Противопоставление имен по грамматическим классам различается как категория семасиологическая а категория морфологическая. Семасиологическое противопоставление [кто] (человек) — [что?] (все остальное) понимается одинаково носителями всех дагестанско-нахских языков. Морфологически противо­поставление имен выражается в определенной части соотнесенных в синтаксической конструкции с име­нем слов специальными показателями. Показатели эти во всех дагестанско-нахских языках одни и те же: v, j , b , r/d. Максимальное количество показателей в любом из этих языков не превышает четырех. Представлено морфологическое выражение противопоставления имен в дагестанско-нахских языках большим многооб­разием организаций и образуемых ими систем в конкретных языках. Самые сложные структуры функционирующих организаций — четырехклассные, самые простые — одноклассные. Четырехклассные, трехклассные, двухклассные организации различных типов и вторичного происхождения. Первичные организации в дагестанско-нахских языках не сохранились [6]. Надо полагать, что исходному пониманию семасиологического противопоставления [кто] — [что?] должна была соответствовать двухклассная организация его морфологического выражения, которая преобразовалась со временем в большое их многообразие в современных языках.

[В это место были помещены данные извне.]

(* ===== verification/Tlb.v ===== *)
(** * The TLB of the PIM processor

    Models [mem/ethz_tlb.cc] and [mem/ethz_tlb.hh], derived from the range
    mapper: rule 0 is static (the PIM's own memory), the others are slices of
    the host process cached from the slice table in main memory, replaced in
    least-recently-used order.  A miss is refilled with a three-word table
    entry (virtual start, physical start, size) read below, in the protocol of
    the access.  Three registers turn a write into an HMC atomic command on
    the address written.  Console output and the address dump are left out;
    [dma] only identifies the DMA engine that shares the port. *)

From S2P Require Import Prelude.
From S2P Require Import AddrRange.
From S2P Require Import Packet.
From S2P Require Import AbstractMem.
From S2P Require Import Port.
From S2P Require Import SimpleMem.
From S2P Require Import AddrMapper.

Record TLB := mkTLB {
  rules : RangeAddrMapper;
  lastUsed : list Z;
  pending_refills : list Z;
  PIM_SLICETABLE_PTR : Z;
  PIM_SLICECOUNT : Z;
  PIM_SLICEVSTART : Z;
  OS_PAGE_SHIFT : Z;
  TLB_SIZE : Z;
  IDEAL_REFILL : bool;
  PIM_DTLB_IDEAL_REFILL_REG : Z;
  HMC_ATOMIC_INCR : Z;
  HMC_ATOMIC_IMIN : Z;
  HMC_ATOMIC_FADD : Z;
  HMC_OPERAND : Z;
  hmc_operand : Z;
  tlb_masterId : Z;
  pim_arch : Z;
  TLBAccess : Z;
  TLBDynamicAccess : Z;
  TLBMiss : Z;
  tlb_dequeueEvent : option Z;
  tlb_packetQueue : list Packet
}.

Definition orig (t : TLB) : list AR.AddrRange := originalRanges (rules t).
Definition remp (t : TLB) : list AR.AddrRange := remappedRanges (rules t).

(** [(Addr)-1], the value for a miss. *)
Definition TLB_MISS : Z := u64_max.

(** The constructor: one entry of [lastUsed], for the static rule. *)
Definition TLB_new (m : RangeAddrMapper) (shift sz : Z) (ideal : bool)
    (refill incr imin fadd oper mid arch : Z) : TLB :=
  mkTLB m [u64_max] [] 0 0 0 shift sz ideal refill incr imin fadd oper 0 mid arch 0 0 0 None [].

Definition remap_check (t : TLB) (a : Z) : res Z :=
  match find_rule (orig t) a with
  | Some i => apply_rule (orig t) (remp t) i a
  | None => Ok TLB_MISS
  end.

Definition slice_vend (t : TLB) (a : Z) : res Z :=
  match find_rule (orig t) a with
  | Some i => r ← deref (orig t !! i); Ok (u64 (u64 (AR.start r + AR.size r) - 1))
  | None => panic
  end.

Definition slice_vstart (t : TLB) (a : Z) : res Z :=
  match find_rule (orig t) a with
  | Some i => r ← deref (orig t !! i); Ok (AR.start r)
  | None => panic
  end.

Definition remap (now : Z) (t : TLB) (a : Z) : res (TLB * Z) :=
  let t := t <| TLBAccess := TLBAccess t + 1 |> in
  match find_rule (orig t) a with
  | Some i =>
      t ← (if (0 <? i)%nat then
             _ ← deref (lastUsed t !! i);
             Ok (t <| lastUsed := <[i := now]> (lastUsed t) |>
                   <| TLBDynamicAccess := TLBDynamicAccess t + 1 |>)
           else Ok t);
      b ← apply_rule (orig t) (remp t) i a;
      Ok (t, b)
  | None =>
      if negb (PIM_SLICETABLE_PTR t =? 0)
      then Ok (t <| TLBMiss := TLBMiss t + 1 |>, TLB_MISS)
      else panic
  end.

(** ** Replacement *)

(** The loop that looks for the least recently used dynamic rule. *)
Fixpoint lru_loop (l : list Z) (i : nat) (min : Z) (min_index : nat) : nat :=
  match l with
  | [] => min_index
  | x :: l' => if x <? min then lru_loop l' (S i) x i else lru_loop l' (S i) min min_index
  end.

Definition lru_index (l : list Z) : res nat :=
  min ← deref (l !! 1%nat);
  Ok (lru_loop (drop 1 l) 1 min 1).

(** [v.erase(v.begin() + i)] *)
Definition vec_erase {A} (i : nat) (l : list A) : res (list A) :=
  if (i <? length l)%nat then Ok (delete i l) else undefined.

Definition evict (t : TLB) : res TLB :=
  i ← lru_index (lastUsed t);
  lu ← vec_erase i (lastUsed t);
  o ← vec_erase i (orig t);
  r ← vec_erase i (remp t);
  Ok (t <| lastUsed := lu |> <| rules := mkMapper o r |>).

Definition updateTLB (now vaddr paddr size : Z) (t : TLB) : res TLB :=
  t ← (if u64 (TLB_SIZE t) <=? Z.of_nat (length (orig t)) then evict t else Ok t);
  Ok (t <| rules := mkMapper (orig t ++ [AR.AddrRange2 vaddr (u64 (u64 (vaddr + size) - 1))])
                             (remp t ++ [AR.AddrRange2 paddr (u64 (u64 (paddr + size) - 1))]) |>
        <| lastUsed := lastUsed t ++ [now] |>).

(** ** Refills *)
Definition pending_refill (t : TLB) (a : Z) : bool := bool_decide (a ∈ pending_refills t).

(** [std::find] and [erase]: the first occurrence. *)
Fixpoint erase_first (a : Z) (l : list Z) : option (list Z) :=
  match l with
  | [] => None
  | x :: l' => if x =? a then Some l' else (fun l'' => x :: l'') <$> erase_first a l'
  end.

Definition remove_pending_refill (a : Z) (t : TLB) : TLB * bool :=
  match erase_first a (pending_refills t) with
  | Some l => (t <| pending_refills := l |>, true)
  | None => (t, false)
  end.

(** [3*pim_arch/8]: the bytes of a table entry. *)
Definition entry_length (t : TLB) : Z := 3 * pim_arch t / 8.

(** Where the entry of an address is. *)
Definition entry_addr (t : TLB) (a : Z) : res Z :=
  _ ← assert_ (PIM_SLICEVSTART t <=? a);
  let index := u64 (Z.shiftr (a - PIM_SLICEVSTART t) (OS_PAGE_SHIFT t) * entry_length t) in
  Ok (u64 (PIM_SLICETABLE_PTR t + index)).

Соотношение содержания семасиологического и морфологического выражения противопоставления имен отражает изменения в понимании содержания противопоставления на разных этапах его становления. Бинарная оппозиция семасиологического противопоставления постоянна: изменяется понимание содержания понятий противопоставления, сами понятия сохраняются, в то время как отражение в морфологическом выражении этих изменений в силу его меньшей динамичности, обусловленной стремлением действующей системы к сохранению старого состояния, может привести к значительным усложнениям как организации противопоставления, так и системы в целом.


Изменения в языке — отражение объективной действительности жизни его носителей, необходимости удовлетворения их потребностей в нем как орудии выражения образных и понятийных представлений и средстве коммуникации. Поэтому данные языка в системных связях могут быть так же информативными в воссоздании истории его носителей, как и сохранившиеся остатки материальной культуры.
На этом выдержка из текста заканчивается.